Tuesday, September 02, 2008

Te Kowhai Print Trust Rocks!

I was asked to write a letter of support for Te Kowhai Print Trust, and writing it has made me horribly nostalgic for my darling Arab press and the wonderful workspace at TKPT and my dear little studio and working with paper and ink in general. Not quite homesick enough to go back to Whangarei and freeze my butt off when I can go swimming in the sea anytime I like (and indeed must swim often, as it is just so hot here- when Far North Queenlsland does spring it feels like NZ midsummer!).
Here's what I wrote, everyword of it heartfelt truth:

My involvement with Te Kowhai Print Trust (TKPT) began in January 2007 when I found out that their facilities included letterpress equipment. I had been trying to access letterpress printing for four years. TKPT was the only community-based organization I found in New Zealand with a complete letterpress workshop easily accessible to a novice printer like myself.

The letterpress equipment at TKPT includes a 100 year old Arab platen jobber press which is a delight to use. There is also a table top proofing press, a composing stone, and approximately 70 drawers of lead and wooden moveable type as well as a superb guillotine and almost all the other tools required to compose, set, proof and print text. The extent and quality of the letterpress plant is outstanding for New Zealand and Australia, and as far as I know, is unique in New Zealand in its accessibility (Melbourne boasts Australia’s only community-access letterpress facility that I am aware of).

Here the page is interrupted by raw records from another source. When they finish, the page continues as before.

Lemma global_push_ok s W F H i y : slab_inv s W F H -> 0 <= i < 7 -> block s W y (class_size i) ->
  wp (global_push s i y) (fun s' => slab_inv s' (<[y := InGlobal]> W) F H /\ bframe [y] [] s W H s' (<[y := InGlobal]> W) H /\ b_cpus s' = b_cpus s /\ b_pages s' = b_pages s).
Proof.
  intros [I T] Hi Hb. apply (block_class _ _ _ _ _ _ I Hi) in Hb as [Hy Hcl]. destruct (class_get s W F H i I Hi) as (c & Hc & Ec & _). unfold global_push. rewrite Ec. cbn [bind].
  assert (Hcl' : at_class (b_pages s) (Z.of_nat (Z.to_nat i)) y) by now rewrite Z2Nat.id by lia. pose proof (obj_facts I _ y (obj_place I y _ _ Hy Hcl)) as (_ & _ & _ & _ & _ & _ & _ & Hin).
  unfold b_link. rewrite (st_link_ok _ H y _ (ob_arena _ _ _ _ I) Hin). cbn [bind]. erewrite upd_class_ok by (try lia; exact Hc). cbn [wp].
  assert (Hs : stack_at s InGlobal (Z.to_nat i) = Some (sc_global c, sc_global_count c)) by (unfold stack_at; now rewrite Hc). destruct (stack_room _ _ _ _ _ _ _ _ y I Hs Hy Hcl') as [N1 N2]. rewrite u64_small by lia.
  change (Slab _ _ _ _ _ _ _) with (with_global s (with_mem (b_arena s) (write (a_mem (b_arena s)) y (bytes_le 8 (sc_global c)))) i y (sc_global_count c + 1) c). set (s' := with_global _ _ _ _ _ _).
  destruct (global_shell s (with_mem (b_arena s) (write (a_mem (b_arena s)) y (bytes_le 8 (sc_global c)))) i y (sc_global_count c + 1) c Hc eq_refl) as [S O]. fold s' in S, O.
  destruct (push_ok s W F H s' InGlobal (Z.to_nat i) _ _ y I Hy Hcl' Hs S eq_refl O ltac:(congruence)) as [I' B]. split; [split; [exact I'|exact (shell_struct 0 s s' S T)]|]. auto.
Qed.

Lemma global_pop_ok s W F H i c : slab_inv s W F H -> 0 <= i < 7 -> b_caches s !! Z.to_nat i = Some c -> sc_global c <> 0 ->
  wp (global_pop s i) (fun '(y, s') => slab_inv s' (<[y := Live]> W) F H /\ bframe [] [y] s W H s' (<[y := Live]> W) H /\ b_cpus s' = b_cpus s /\ b_pages s' = b_pages s /\
    block s' (<[y := Live]> W) y (class_size i) /\ forall n, ~ block s W y n).
Proof.
  intros [I T] Hi Hc Hne. unfold global_pop. rewrite (class_at_ok s i c ltac:(lia) Hc). cbn [bind].
  assert (Hs : stack_at s InGlobal (Z.to_nat i) = Some (sc_global c, sc_global_count c)) by (unfold stack_at; now rewrite Hc).
  destruct (ob_stack _ _ _ _ I _ _ _ _ Hs) as (l & Hch & [Hn Hl] & En & _). destruct (chain_cons _ _ _ _ Hch Hne) as (l' & v & El & Hv & _). subst l.
  destruct (proj1 (Hl (sc_global c)) ltac:(left)) as [Hw Hcl]. unfold ld_link. rewrite Hv. cbn [bind]. erewrite upd_class_ok by (try lia; exact Hc). cbn [bind wp].
  assert (Hb : 1 <= sc_global_count c < 2 ^ 64).
  { rewrite En. cbn [length]. split; [lia|]. pose proof (addresses_few (sc_global c :: l') Hn) as Hb. cbn [length] in Hb. apply Hb. intros y Hy. apply Hl in Hy as [Hy Hyc]. pose proof (obj_facts I _ y (obj_place I y _ _ Hy Hyc)). tauto. }
  rewrite u64_small by lia. change (Slab _ _ _ _ _ _ _) with (with_global s (b_arena s) i v (sc_global_count c - 1) c). set (s' := with_global _ _ _ _ _ _).
  destruct (global_shell s (b_arena s) i v (sc_global_count c - 1) c Hc eq_refl) as [S O]. fold s' in S, O.
  destruct (pop_stack_ok s W F H s' InGlobal (Z.to_nat i) _ _ v I Hs Hne S eq_refl Hv O) as (I' & B & Hw' & Hcl' & _). rewrite Z2Nat.id in Hcl' by lia.
  split; [split; [exact I'|exact (shell_struct 0 s s' S T)]|]. split; [exact B|]. split; [reflexivity|]. split; [reflexivity|]. split.
  - apply (block_class _ _ _ _ _ _ I' Hi). rewrite lookup_insert_eq. auto.
  - intros n. apply (not_block s W F H _ (Some InGlobal) i n I); [exact (obj_place I _ _ _ Hw Hcl')|exact Hw|congruence].
Qed.

(** * The magazines *)

Definition mag_is s (id i h n : Z) : Prop := stack_at s (InMag id) (Z.to_nat i) = Some (h, n).

(** The CPUs and their magazines, one excepted, stay. *)
Record mags_but (id i : Z) s s' : Prop := {
  mb_cpus k : is_Some (b_cpus s' !! k) <-> is_Some (b_cpus s !! k);
  mb_same id' j : (id', j) <> (id, Z.to_nat i) -> stack_at s' (InMag id') j = stack_at s (InMag id') j
}.

Lemma mags_but_eq id i s s' : b_cpus s' = b_cpus s -> mags_but id i s s'.
Proof. intros E. split; [intros k; now rewrite E|]. intros id' j _. unfold stack_at. now rewrite E. Qed.

Lemma mags_but_trans id i s1 s2 s3 : mags_but id i s1 s2 -> mags_but id i s2 s3 -> mags_but id i s1 s3.
Proof. intros [A1 B1] [A2 B2]. split; [intros k; rewrite A2; apply A1|]. intros id' j Hne. rewrite B2 by exact Hne. now apply B1. Qed.

Lemma mag_is_eq s s' id i h n : b_cpus s' = b_cpus s -> mag_is s id i h n -> mag_is s' id i h n.
Proof. intros E. unfold mag_is, stack_at. now rewrite E. Qed.

Lemma mag_get_ok s W F H id i : objects_ok s W F H -> is_Some (b_cpus s !! id) -> 0 <= i < 7 -> exists h n, mag_get s id i = Ok (h, n) /\ mag_is s id i h n.
Proof.
  intros I [q Hq] Hi. destruct (ob_cpus _ _ _ _ I id q Hq) as [L1 L2]. destruct (lookup_lt_is_Some_2 (cs_freelist q) (Z.to_nat i)) as [h Hh]; [lia|]. destruct (lookup_lt_is_Some_2 (cs_count q) (Z.to_nat i)) as [n Hn]; [lia|].
  exists h, n. unfold mag_get, cpu_at, mag_is, stack_at. rewrite Hq. cbn [bind mbind option_bind]. rewrite (get_okZ _ _ h), (get_okZ _ _ n) by (try lia; assumption). cbn [bind]. now rewrite Hh, Hn.
Qed.

(** A magazine: its objects, and at most [MAG_MAX] of them. *)
Lemma mag_facts s W F H id i h n : objects_ok s W F H -> mag_is s id i h n -> exists l, chain raw (a_mem (b_arena s)) h l /\ n = Z.of_nat (length l) /\ n <= MAG_MAX /\ (h = 0 <-> n = 0) /\
  forall y, y ∈ l <-> W !! y = Some (InMag id) /\ at_class (b_pages s) (Z.of_nat (Z.to_nat i)) y.
Proof.
  intros I Hm. destruct (ob_stack _ _ _ _ I _ _ _ _ Hm) as (l & Hc & [Hn Hl] & En & Hb). exists l. split; [exact Hc|]. split; [exact En|]. split; [now apply Hb|]. split; [|exact Hl]. split.
  - intros ->. apply chain_nil in Hc. subst l. exact En.
  - intros E. destruct l; [exact Hc|]. cbn in En. lia.
Qed.

Definition with_mag s (A : arena PS) (id i v n : Z) (q : cpu_slab_t) : slab PS :=
  Slab A (b_pages s) (b_caches s) (<[id := CpuSlab (<[Z.to_nat i := v]> (cs_freelist q)) (<[Z.to_nat i := n]> (cs_count q))]> (b_cpus s)) (b_pool s) (b_cookie s) (b_locks s).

It is particularly valuable to have all this available in the context of TKPT and the Quarry Arts Centre. The TKPT buildings are spacious, well-lit, and well supplied with work surfaces, as well as all the other things that make a studio functional including kitchen and bathroom facilities.

It is appropriate for letterpress activities to be undertaken in the context of other graphic printing at TKPT and other art forms happening around the Quarry, as letterpress is increasingly being adopted as an art practice. Internationally, letterpress is undergoing a revival in reaction to the facile ease and glib perfection available to anyone with a laser printer or photocopier.

The second half of the twentieth century saw a tragic loss of most of the letterpress equipment in New Zealand as a succession of new technologies overtook the printing industry. Tonnes of lead type and cast-iron printing presses were melted down as scrap or dumped as landfill. Thus, the letterpress workshop set up at TKPT is extremely rare and irreplaceable. I consider TKPT’s letterpress workshop to be a national treasure for New Zealand and a valuable resource for Australasia.


1 comment:

Gretel said...

I remember the same thing happening over here in the UK, though at the time I was a student and it kind of went over my head. Thank God my next college kept its type room intact. The London museum of letterpress is being threatened with closure, it is like fighting a losing battle sometimes...good luck with saving the TKPT, that is a very eloquent letter.